§ PROBLEM TO SOLVE:
Repeat the entries below exactly. Begin with the first line and end with the line that contains "two places where".

= Beginning of Section =

(** * Merkle authentication paths, accumulator and bundle (snarkfront)

    A shallow embedding of [MerkleTree.hpp]: the classes [MerkleAuthPath],
    [MerkleTree] and [MerkleBundle] in their numeric ("eval") instantiation,
    where [BIT] is [int] and a digest is an opaque value of the hash family,
    followed by the proofs of their properties: what [updatePath] computes
    and what it leaves alone, the position counter and the full flag, the
    agreement of the retained paths with the tree the accumulator stands
    for, garbage collection, and marshalling.

    Conventions.
    - A [std::vector] is a [list]; [v[i]] outside the vector is undefined
      behaviour in C++ and is an error ([None]) here, so every function that
      indexes a vector returns an [option].
    - [std::size_t] lengths and loop indices are [nat]; values of type [int]
      ([overlap], [pathLen], the result of [incChildBits], the child bits)
      are [Z]. A depth is the length of three vectors held in memory, so the
      conversions between the two stay in range and are not written out; the
      two places where [size_t] arithmetic would wrap, [m_depth - 1] at
      depth 0 and [index - 1] at index 0, are treated where they occur.
    - Member functions take the receiver as an argument and return the
      updated receiver; [updatePath] also returns the old paths it patches,
      which the caller passes by reference.
    - The hash family, [ternary], [matchMSB] and the stream operators are
      not part of [MerkleTree.hpp]; they are modelled from their
      description and marked as such. *)

From Stdlib Require Import ZArith Lia.
From stdpp Require Import base option list gmap.
(** * Healthy life expectancy: the estimator of [longevity/estimates.py]

    A shallow embedding of [LongevityEstimator] (Caswell and Zarulli's
    Markov chain with rewards) and of the two inequality indices, and of
    the steps of [longevity/data_manager.py] that prepare its data.

    - Python integers are [Z]; Python and numpy floats are the reals [R],
      extended with NaN and the infinities ([fl]) where pandas and numpy
      produce them. Rounding is not modelled: an equation between returned
      numbers is one that binary64 meets up to its rounding.
    - numpy matrices with a shape fixed by [diff] are MathComp matrices over
      [R]; Python lists and the arrays built from them are sequences.
    - exceptions are an error monad ([result]).
    - scikit-learn's fitted pipeline and [numpy.linalg.inv] are library code:
      the first is a field of the estimator, the second is modelled by its
      contract. *)

Set Warnings "-all".
From HB Require Import structures.
From Stdlib Require Import Reals Lra ZArith Lia String Permutation.
From Stdlib Require Import ClassicalEpsilon FunctionalExtensionality.
From mathcomp Require Import ssreflect ssrfun ssrbool eqtype ssrnat seq.
From mathcomp Require Import choice fintype bigop ssralg matrix.

Set Implicit Arguments.
Unset Strict Implicit.
Unset Printing Implicit Defensive.

Delimit Scope R_scope with Re.

(** ** The reals as a MathComp field

    MathComp's matrices need their coefficients in a [fieldType]; the
    instances below give the Standard Library's [R] that structure, with
    [Rplus], [Rmult], [Ropp] and [Rinv] as operations. *)

Definition Req_bool (x y : R) : bool :=
  if Req_EM_T x y then true else false.

Lemma Req_boolP : Equality.axiom Req_bool.
Proof. by move=> x y; rewrite /Req_bool; case: Req_EM_T => h; constructor. Qed.

HB.instance Definition _ := hasDecEq.Build R Req_boolP.

Definition R_find (P : pred R) (n : nat) : option R :=
  match excluded_middle_informative (exists x, P x) with
  | left ex => Some (proj1_sig (constructive_indefinite_description _ ex))
  | right _ => None
  end.

Lemma R_find_correct (P : pred R) n x : R_find P n = Some x -> P x.
Proof.
rewrite /R_find; case: excluded_middle_informative => // ex [<-].
exact: (proj2_sig (constructive_indefinite_description _ ex)).
Qed.

Lemma R_find_complete (P : pred R) : (exists x, P x) -> exists n, R_find P n.
Proof.
by move=> ex; exists 0; rewrite /R_find; case: excluded_middle_informative.
Qed.

Lemma R_find_ext (P Q : pred R) : P =1 Q -> R_find P =1 R_find Q.
Proof. by move=> /functional_extensionality ->. Qed.

HB.instance Definition _ :=
  hasChoice.Build R R_find_correct R_find_complete R_find_ext.

Lemma R_addA : associative Rplus.
Proof. by move=> x y z; rewrite Rplus_assoc. Qed.

Lemma R_addC : commutative Rplus.
Proof. exact: Rplus_comm. Qed.

Lemma R_add0 : left_id 0%Re Rplus.
Proof. exact: Rplus_0_l. Qed.

Lemma R_addN : left_inverse 0%Re Ropp Rplus.
Proof. exact: Rplus_opp_l. Qed.

HB.instance Definition _ := GRing.isZmodule.Build R R_addA R_addC R_add0 R_addN.

Lemma R_mulA : associative Rmult.
Proof. by move=> x y z; rewrite Rmult_assoc. Qed.

Lemma R_mulC : commutative Rmult.
Proof. exact: Rmult_comm. Qed.

Lemma R_mul1 : left_id 1%Re Rmult.
Proof. exact: Rmult_1_l. Qed.

Lemma R_mulDl : left_distributive Rmult Rplus.
Proof. by move=> x y z; rewrite Rmult_plus_distr_r. Qed.

Lemma R_1neq0 : (1%Re : R) != 0%Re.
Proof. by apply/eqP; exact: R1_neq_R0. Qed.

HB.instance Definition _ :=
  GRing.Zmodule_isComNzRing.Build R R_mulA R_mulC R_mul1 R_mulDl R_1neq0.

Lemma R_mulV (x : R) : x != 0%Re -> Rmult (Rinv x) x = 1%Re.
Proof. by move=> /eqP x0; rewrite Rinv_l. Qed.

HB.instance Definition _ := GRing.ComNzRing_isField.Build R R_mulV Rinv_0.

(** ** Exceptions *)

(** The exceptions the modelled code can raise. [NotANumber] is not a Python
    exception: it marks a result that numpy fills with NaN, which the
    real-valued matrices of this model cannot hold. *)
Inductive exn :=
  KeyError | IndexError | ValueError | TypeError | AttributeError
| LinAlgError | NotANumber.

Inductive result (A : Type) :=
| Ok (a : A)
| Raise (e : exn).

Arguments Ok {A} a.
Arguments Raise {A} e.
Definition TypeError (msg : string) : error := mkError "TypeError" msg.
Definition SyntaxError (msg : string) : error := mkError "SyntaxError" msg.
Definition Error (msg : string) : error := mkError "Error" msg.

Definition VInt (n : Z) : value := VNum n 0.

(** *** Strings as character lists *)

Definition chars (s : string) : list ascii := list_ascii_of_string s.
Definition str (cs : list ascii) : string := string_of_list_ascii cs.

Fixpoint join (sep : string) (l : list string) : string :=
  match l with
  | [] => ""
  | [s] => s
  | s :: rest => s ++ sep ++ join sep rest
  end.

Definition is_digit (c : ascii) : bool :=
  let n := nat_of_ascii c in (48 <=? n)%nat && (n <=? 57)%nat.

Definition digit_val (c : ascii) : Z := Z.of_nat (nat_of_ascii c) - 48.

(** Value of a run of decimal digits, most significant first. *)
Definition digits_val (cs : list ascii) : Z :=
  fold_left (fun acc c => acc * 10 + digit_val c) cs 0.

(** Decimal digits of a natural number, ["0"] for zero. *)
Definition digits_of (n : Z) : string :=
  NilZero.string_of_uint (N.to_uint (Z.to_N n)).

(** *** Number::toString (radix 10) *)

Fixpoint strip_trailing_zeros_rev (rev_digits : list ascii) (e : Z)
  : list ascii * Z :=
  match rev_digits with
  | "0"%char :: rest => strip_trailing_zeros_rev rest (e + 1)
  | _ => (rev_digits, e)
  end.

Definition zeros (n : Z) : string := str (repeat "0"%char (Z.to_nat n)).

(** [number_to_string m e] prints [m * 10^e] the way ECMAScript prints
    the number with those decimal digits: plain digits while the
    decimal point falls within 21 places, a leading ["0."] down to
    [1e-6], exponent notation otherwise. *)
Definition number_to_string (m e : Z) : string :=
  if m =? 0 then "0" else
  let sign := if m <? 0 then "-" else "" in
  let '(rd, e') := strip_trailing_zeros_rev (rev (chars (digits_of (Z.abs m)))) e in
  let ds := rev rd in
  let k := Z.of_nat (length ds) in
  let n := k + e' in
  sign ++
  (if (k <=? n) && (n <=? 21) then str ds ++ zeros (n - k)
   else if (0 <? n) && (n <=? 21) then
     str (firstn (Z.to_nat n) ds) ++ "." ++ str (skipn (Z.to_nat n) ds)
   else if (-6 <? n) && (n <=? 0) then "0." ++ zeros (- n) ++ str ds
   else
     let ex := (if n - 1 <? 0 then "-" else "+") ++ digits_of (Z.abs (n - 1)) in
     match ds with
     | [d] => str [d] ++ "e" ++ ex
     | d :: more => str [d] ++ "." ++ str more ++ "e" ++ ex
     | [] => "0"
     end).

(** *** ToBoolean *)

Definition truthy (v : value) : bool :=
  match v with
  | VUndefined | VNull => false
  | VBool b => b
  | VNum m _ => negb (m =? 0)
  | VStr s => negb (String.eqb s "")
  | VArr _ | VObj _ => true
  end.

(** [a || b] on values. *)
Definition or_else (a b : value) : value := if truthy a then a else b.

(** [v === 'lit'] against a string literal. *)
Definition strict_eq_str (v : value) (lit : string) : bool :=
  match v with
  | VStr s => String.eqb s lit
  | _ => false
  end.

(** [v !== null] *)
Definition not_null (v : value) : bool :=
  match v with
  | VNull => false
  | _ => true
  end.

(** *** Property keys and own properties *)

(** A canonical array index: decimal digits without a leading zero,
    below [2^32 - 1].  Such keys enumerate first, in ascending order. *)
Definition index_of_key (k : string) : option Z :=
  match chars k with
  | [] => None
  | c :: rest =>
      if forallb is_digit (c :: rest)
         && implb (Ascii.eqb c "0") (match rest with [] => true | _ => false end)
      then let n := digits_val (c :: rest) in
           if n <? 4294967295 then Some n else None
      else None
  end.

Fixpoint assoc (k : string) (o : list (string * value)) : option value :=
  match o with
  | [] => None
  | (k', v) :: rest => if String.eqb k k' then Some v else assoc k rest
  end.

Fixpoint replace_prop (k : string) (v : value) (o : list (string * value))
  : list (string * value) :=
  match o with
  | [] => []
  | (k', v') :: rest =>
      if String.eqb k k' then (k', v) :: rest
      else (k', v') :: replace_prop k v rest
  end.

(** Where a new key goes: an index key before the first larger index
    key or the first ordinary key, an ordinary key at the end. *)
Fixpoint insert_prop (k : string) (v : value) (o : list (string * value))
  : list (string * value) :=
  match o with
  | [] => [(k, v)]
  | (k', v') :: rest =>
      match index_of_key k, index_of_key k' with
      | Some i, Some j =>
          if i <? j then (k, v) :: o else (k', v') :: insert_prop k v rest
      | Some _, None => (k, v) :: o
      | None, _ => (k', v') :: insert_prop k v rest
      end
  end.

(** [o[k] = v] on an ordinary object: an existing key keeps its
    position, a new one is added. *)
Definition obj_set (k : string) (v : value) (o : list (string * value))
  : list (string * value) :=
  match assoc k o with
  | Some _ => replace_prop k v o
  | None => insert_prop k v o
  end.

Definition char_at (s : string) (i : Z) : value :=
  match nth_error (chars s) (Z.to_nat i) with
  | Some c => VStr (str [c])
  | None => VUndefined
  end.

(** [s.length], counted in bytes of the UTF-8 text; the sources only
    ask whether a length is positive. *)
Definition str_length (s : string) : Z := Z.of_nat (String.length s).

(** [v.k] and [v[k]].  Reading a property of [undefined] or [null]
    throws; a missing property reads as [undefined].  The names the
    sources read ([name], [role], [email], [length], [0]) are not
    defined on the built-in prototypes, so own properties decide. *)
Definition get_prop (v : value) (k : string) : result value :=
  match v with
  | VUndefined =>
      Throw (TypeError ("Cannot read properties of undefined (reading '" ++ k ++ "')"))
  | VNull =>
      Throw (TypeError ("Cannot read properties of null (reading '" ++ k ++ "')"))
  | VBool _ | VNum _ _ => Ok VUndefined
  | VStr s =>
      if String.eqb k "length" then Ok (VInt (str_length s))
      else match index_of_key k with
           | Some i => Ok (char_at s i)
           | None => Ok VUndefined
           end
  | VArr l =>
      if String.eqb k "length" then Ok (VInt (Z.of_nat (length l)))
      else match index_of_key k with
           | Some i => Ok (nth (Z.to_nat i) l VUndefined)
           | None => Ok VUndefined
           end
  | VObj o => Ok (default VUndefined (assoc k o))
  end.

Fixpoint indexed (i : Z) (l : list value) : list (string * value) :=
  match l with
  | [] => []
  | v :: rest => (digits_of i, v) :: indexed (i + 1) rest
  end.

(** The own enumerable properties an object spread [{...v}] copies. *)
Definition own_props (v : value) : list (string * value) :=
  match v with
  | VObj o => o
  | VArr l => indexed 0 l
  | VStr s => indexed 0 (map (fun c => VStr (str [c])) (chars s))
  | _ => []
  end.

= End of Section =

§ REPLY TO THE TASK:
(** * Merkle authentication paths, accumulator and bundle (snarkfront)

    A shallow embedding of [MerkleTree.hpp]: the classes [MerkleAuthPath],
    [MerkleTree] and [MerkleBundle] in their numeric ("eval") instantiation,
    where [BIT] is [int] and a digest is an opaque value of the hash family,
    followed by the proofs of their properties: what [updatePath] computes
    and what it leaves alone, the position counter and the full flag, the
    agreement of the retained paths with the tree the accumulator stands
    for, garbage collection, and marshalling.

    Conventions.
    - A [std::vector] is a [list]; [v[i]] outside the vector is undefined
      behaviour in C++ and is an error ([None]) here, so every function that
      indexes a vector returns an [option].
    - [std::size_t] lengths and loop indices are [nat]; values of type [int]
      ([overlap], [pathLen], the result of [incChildBits], the child bits)
      are [Z]. A depth is the length of three vectors held in memory, so the
      conversions between the two stay in range and are not written out; the
      two places where [size_t] arithmetic would wrap, [m_depth - 1] at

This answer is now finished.